(* ===== verification/ReadOnly.v ===== *)
(** * The commands that only look

    Discovery, the configuration checks and the audit of the runtime hooks leave the whole
    world as it is; [verify] leaves everything but the output.  In validation mode a patch
    that succeeds finds its injection in place, so [install] would not change the file. *)

From Stdlib Require Import Ascii.
From stdpp Require Import base list strings gmap.
From S2P Require Import Prelude PyText PyRegex PyResult CLexer CPreproc CScope World.
From S2P Require Import Transaction Kbuild Defconfig Discovery Resukisu KsuPatches KernelHooks.
From S2P Require Import Sources Installer Frames.

#[local] Opaque walk.

(** ** Reads *)

Section reads.
Context (R : world → world → Prop) `{!PreOrder R}.

Lemma preserves_config_state p symbol : preserves R (config_state p symbol).
Proof. unfold config_state. preserves. Qed.

Lemma preserves_config_states p symbols : preserves R (config_states p symbols).
Proof.
  induction symbols as [|symbol symbols IH]; simpl;
    preserves_with ltac:(first [exact IH | apply preserves_config_state]).
Qed.

Lemma preserves_validate_runtime policy d :
  preserves R (validate_runtime_ksu_tail_config policy d).
Proof.
  unfold validate_runtime_ksu_tail_config.
  preserves_with ltac:(first [apply preserves_config_states | apply preserves_config_state]).
Qed.

Lemma preserves_validate_defconfig p b : preserves R (validate_defconfig p b).
Proof.
  unfold validate_defconfig, require_symbol.
  preserves_with ltac:(apply preserves_config_state).
Qed.

Lemma preserves_defconfig_option d b :
  preserves R (match d with Some d => validate_defconfig d b | None => mret tt end).
Proof. destruct d; [apply preserves_validate_defconfig|by apply preserves_ret]. Qed.

Lemma preserves_kernel_common root : preserves R (kernel_common root).
Proof. unfold kernel_common. preserves. Qed.

Lemma preserves_detect_variant ksu : preserves R (detect_variant ksu).
Proof. unfold detect_variant. preserves. Qed.

Lemma preserves_kernel_version common : preserves R (kernel_version common).
Proof. unfold kernel_version. preserves. Qed.

Lemma preserves_discover root : preserves R (discover root).
Proof.
  unfold discover.
  preserves_with ltac:(first [apply preserves_kernel_common | apply preserves_detect_variant
                             | apply preserves_kernel_version]).
Qed.

Lemma preserves_registration_sources ksu relatives :
  preserves R (registration_sources ksu relatives).
Proof.
  induction relatives as [|relative relatives IH]; simpl; preserves_with ltac:(exact IH).
Qed.

Lemma preserves_runtime_policy l : preserves R (runtime_ksu_tail_policy l).
Proof.
  unfold runtime_ksu_tail_policy, validate_resukisu_runtime_lsm_hooks,
    resukisu_registration_sources.
  preserves_with ltac:(apply preserves_registration_sources).
Qed.
End reads.

#[export] Hint Resolve preserves_config_state preserves_config_states
  preserves_validate_runtime preserves_validate_defconfig preserves_discover
  preserves_runtime_policy : frames.

(** ** Operations that depend on the tree only *)

Definition fs_only {A} (m : M A) : Prop :=
  ∀ w w2, w_fs w2 = w_fs w → m w2 = ((m w).1, w2).

Lemma fs_only_ret {A} (a : A) : fs_only (mret a).
Proof. done. Qed.

Lemma fs_only_raise {A} e : fs_only (@raise A e).
Proof. done. Qed.

Lemma fs_only_lift {A} (m : result A) : fs_only (lift m).
Proof. done. Qed.

Lemma fs_only_ask {A} (f : fsys → A) : fs_only (ask f).
Proof. intros w w2 H. unfold ask, gets. by rewrite H. Qed.

Lemma fs_only_bind {A B} (m : M A) (f : A → M B) :
  fs_only m → (∀ a, fs_only (f a)) → fs_only (m ≫= f).
Proof.
  intros Hm Hf w w2 H. rewrite !bind_eq. rewrite (Hm w w2 H).
  pose proof (Hm w w eq_refl) as Hw. destruct (m w) as [[a|e] w1]; [|done].
  injection Hw as ->. by apply Hf.
Qed.

Lemma fs_only_for_each {A} (l : list A) body :
  (∀ a, fs_only (body a)) → fs_only (for_each l body).
Proof.
  intros H. induction l as [|a l IH]; [apply fs_only_ret|].
  apply fs_only_bind; [apply H|intros _; exact IH].
Qed.

Lemma fs_only_stat_file p : fs_only (stat_file p).
Proof.
  apply fs_only_bind; [apply fs_only_ask|intros fs].
  repeat split_match; first [apply fs_only_raise | apply fs_only_ret].
Qed.

Lemma fs_only_read_bytes p : fs_only (read_bytes p).
Proof. apply fs_only_bind; [apply fs_only_stat_file|intros f; apply fs_only_ret]. Qed.

Lemma fs_only_read_text p : fs_only (read_text p).
Proof. apply fs_only_bind; [apply fs_only_read_bytes|intros f; apply fs_only_ret]. Qed.

Lemma fs_only_read p : fs_only (read p).
Proof.
  intros w w2 H. unfold read, catch. rewrite (fs_only_read_text p w w2 H).
  destruct (read_text p w) as [[t|[m|[] q|c]] w1]; reflexivity.
Qed.

#[export] Hint Resolve fs_only_ret fs_only_raise fs_only_lift fs_only_ask fs_only_read
  fs_only_read_bytes fs_only_read_text : frames.

Ltac fs_only :=
  repeat first
    [ solve [auto with frames]
    | apply fs_only_bind; [|intros ?]
    | apply fs_only_for_each; intros ?
    | match goal with
      | |- fs_only (match ?x with _ => _ end) => let E := fresh "E" in destruct x eqn:E
      | |- fs_only (raise_install _) => apply fs_only_raise
      | |- fs_only (when ?b _) => destruct b; unfold when
      end ].

Lemma fs_only_registration_sources ksu relatives :
  fs_only (registration_sources ksu relatives).
Proof. induction relatives as [|r relatives IH]; simpl; fs_only. Qed.
#[export] Hint Resolve fs_only_registration_sources : frames.

Lemma fs_only_runtime_policy l : fs_only (runtime_ksu_tail_policy l).
Proof.
  unfold runtime_ksu_tail_policy, validate_resukisu_runtime_lsm_hooks,
    resukisu_registration_sources.
  fs_only.
Qed.

Lemma fs_only_config_state p symbol : fs_only (config_state p symbol).
Proof. unfold config_state. fs_only. Qed.
#[export] Hint Resolve fs_only_config_state : frames.

Lemma fs_only_validate_defconfig p b : fs_only (validate_defconfig p b).
Proof. unfold validate_defconfig, require_symbol. fs_only. Qed.

(** ** Patches *)

(** [settles m]: when [m] succeeds in validation mode it has changed nothing, and on the same
    tree it succeeds and changes nothing in any mode. *)
Definition settles {A} (m : M A) : Prop :=
  ∀ w a w', w_validation_only w = true → m w = (Ok a, w') →
  w' = w ∧ ∀ w2, w_fs w2 = w_fs w → m w2 = (Ok a, w2).

Lemma settles_ret {A} (a : A) : settles (mret a).
Proof. by intros w b w' _ [= <- <-]. Qed.

Lemma settles_raise {A} e : settles (@raise A e).
Proof. by intros w b w' _ [=]. Qed.

Lemma settles_lift {A} (m : result A) : settles (lift m).
Proof. intros w b w' _. unfold lift. intros [= -> <-]. by split. Qed.

Lemma settles_ask {A} (f : fsys → A) : settles (ask f).
Proof. intros w b w' _ [= <- <-]. split; [done|]. intros w2 H. unfold ask, gets. by rewrite H. Qed.

Lemma settles_bind {A B} (m : M A) (f : A → M B) :
  settles m → (∀ a, settles (f a)) → settles (m ≫= f).
Proof.
  intros Hm Hf w b w' Hv H. minv H a w1 E; [|done].
  apply Hm in E as [-> Hm2]; [|done]. apply Hf in H as [-> Hf2]; [|done].
  split; [done|]. intros w2 Hw2. rewrite bind_eq, Hm2 by done. by apply Hf2.
Qed.

Lemma settles_when b m : settles m → settles (when b m).
Proof. destruct b; [done|]. intros _. apply settles_ret. Qed.

Lemma settles_of_fs {A} (m : M A) :
  preserves eq m → fs_only m → settles m.
Proof.
  intros Heq Hm w a w' _ H. split; [by symmetry; eapply Heq|].
  intros w2 Hw2. by rewrite (Hm w w2 Hw2), H.
Qed.

Lemma settles_read p : settles (read p).
Proof. apply settles_of_fs; [auto with frames typeclass_instances|apply fs_only_read]. Qed.

Lemma settles_read_text p : settles (read_text p).
Proof. apply settles_of_fs; [auto with frames typeclass_instances|apply fs_only_read_text]. Qed.

Lemma settles_write p s : settles (write p s).
Proof.
  unfold write. apply settles_bind; [apply settles_ask|intros fs].
  apply settles_bind.
  { destruct (exists_ fs p); [|apply settles_ret].
    apply settles_bind; [apply settles_read_text|intros; apply settles_ret]. }
  intros old. destruct (match old with Some t => _ | None => _ end); [apply settles_ret|].
  intros w a w' Hv. mstep. by rewrite Hv.
Qed.

#[export] Hint Resolve settles_ret settles_raise settles_lift settles_ask settles_read
  settles_write : frames.

Ltac settles :=
  repeat first
    [ solve [auto with frames]
    | apply settles_bind; [|intros ?]
    | apply settles_when
    | match goal with
      | |- settles (match ?x with _ => _ end) => let E := fresh "E" in destruct x eqn:E
      | |- settles (raise_install _) => apply settles_raise
      end ].

Lemma settles_write_new p o : settles (write_new p o).
Proof. unfold write_new. settles. Qed.

Lemma settles_patch_file p f : settles (patch_file p f).
Proof. unfold patch_file. settles. apply settles_write_new. Qed.

Lemma settles_inject p f s : settles (inject p f s).
Proof. unfold inject. settles. apply settles_write_new. Qed.

Lemma settles_with_include p : settles (with_include p).
Proof. unfold with_include. settles. Qed.

#[export] Hint Resolve settles_write_new settles_patch_file settles_inject
  settles_with_include : frames.

Lemma settles_common_header common module_root :
  settles (patch_common_header common module_root).
Proof. unfold patch_common_header. settles. Qed.

Lemma settles_kernel_hooks common : settles (patch_kernel_hooks common).
Proof.
  unfold patch_kernel_hooks, patch_seccomp, patch_namespace, patch_bind, patch_ptrace,
    patch_signal.
  settles.
Qed.

#[export] Hint Resolve settles_common_header settles_kernel_hooks : frames.

Lemma settles_patch_all l module_root : settles (patch_all l module_root).
Proof.
  unfold patch_all, patch_escape, patch_supercall_dispatch, patch_allowlist,
    patch_policy_lock_order, patch_policy_reapply, patch_sucompat_fail_closed,
    patch_resukisu_manual_fail_closed, patch_lsm_count.
  settles.
Qed.

(** ** Patches in validation mode leave the state equal, whatever they return *)

Lemma frame_write_new p o : preserves validation_frame (write_new p o).
Proof. unfold write_new. preserves. Qed.
#[export] Hint Resolve frame_write_new : frames.

Lemma frame_patch_file p f : preserves validation_frame (patch_file p f).
Proof. unfold patch_file. preserves. Qed.

Lemma frame_inject p f s : preserves validation_frame (inject p f s).
Proof. unfold inject. preserves. Qed.

Lemma frame_with_include p : preserves validation_frame (with_include p).
Proof. unfold with_include. preserves. Qed.
#[export] Hint Resolve frame_patch_file frame_inject frame_with_include : frames.

Lemma frame_common_header common module_root :
  preserves validation_frame (patch_common_header common module_root).
Proof. unfold patch_common_header. preserves. Qed.

Lemma frame_kernel_hooks common : preserves validation_frame (patch_kernel_hooks common).
Proof.
  unfold patch_kernel_hooks, patch_seccomp, patch_namespace, patch_bind, patch_ptrace,
    patch_signal.
  preserves.
Qed.
#[export] Hint Resolve frame_common_header frame_kernel_hooks : frames.

Lemma frame_patch_all l module_root : preserves validation_frame (patch_all l module_root).
Proof.
  unfold patch_all, patch_escape, patch_supercall_dispatch, patch_allowlist,
    patch_policy_lock_order, patch_policy_reapply, patch_sucompat_fail_closed,
    patch_resukisu_manual_fail_closed, patch_lsm_count.
  preserves.
Qed.

Lemma validating_same_state {A} (m : M A) :
  preserves validation_frame m → preserves same_state (validating m).
Proof.
  intros Hm w r w'. unfold validating.
  destruct (m (set_validation true w)) as [r1 w1] eqn:E. intros [= <- <-].
  apply Hm in E. specialize (E eq_refl). unfold same_state in *. simpl in *. intuition.
Qed.

Lemma preserves_verify l module_root d : preserves same_state (verify l module_root d).
Proof.
  assert (preserves same_state (validate_patch_sources l module_root)) as Hv
    by apply validating_same_state, frame_patch_all.
  unfold verify, check_kbuild, check_kconfig, check_needles, check_include, check_lsm_count,
    check_sucompat, check_source, check_same, report, needle_missing.
  preserves_with ltac:(exact Hv).
Qed.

++++++++++++++++++++

• **Goal of the exercise**: Your answer must be the lines above, unchanged, from the first one through the line that holds "From S2P Require Import Sources", inclusive, and no others.

• **Result**:
(* ===== verification/ReadOnly.v ===== *)
(** * The commands that only look

    Discovery, the configuration checks and the audit of the runtime hooks leave the whole
    world as it is; [verify] leaves everything but the output.  In validation mode a patch
    that succeeds finds its injection in place, so [install] would not change the file. *)

From Stdlib Require Import Ascii.
From stdpp Require Import base list strings gmap.
From S2P Require Import Prelude PyText PyRegex PyResult CLexer CPreproc CScope World.
From S2P Require Import Transaction Kbuild Defconfig Discovery Resukisu KsuPatches KernelHooks.
From S2P Require Import Sources Installer Frames.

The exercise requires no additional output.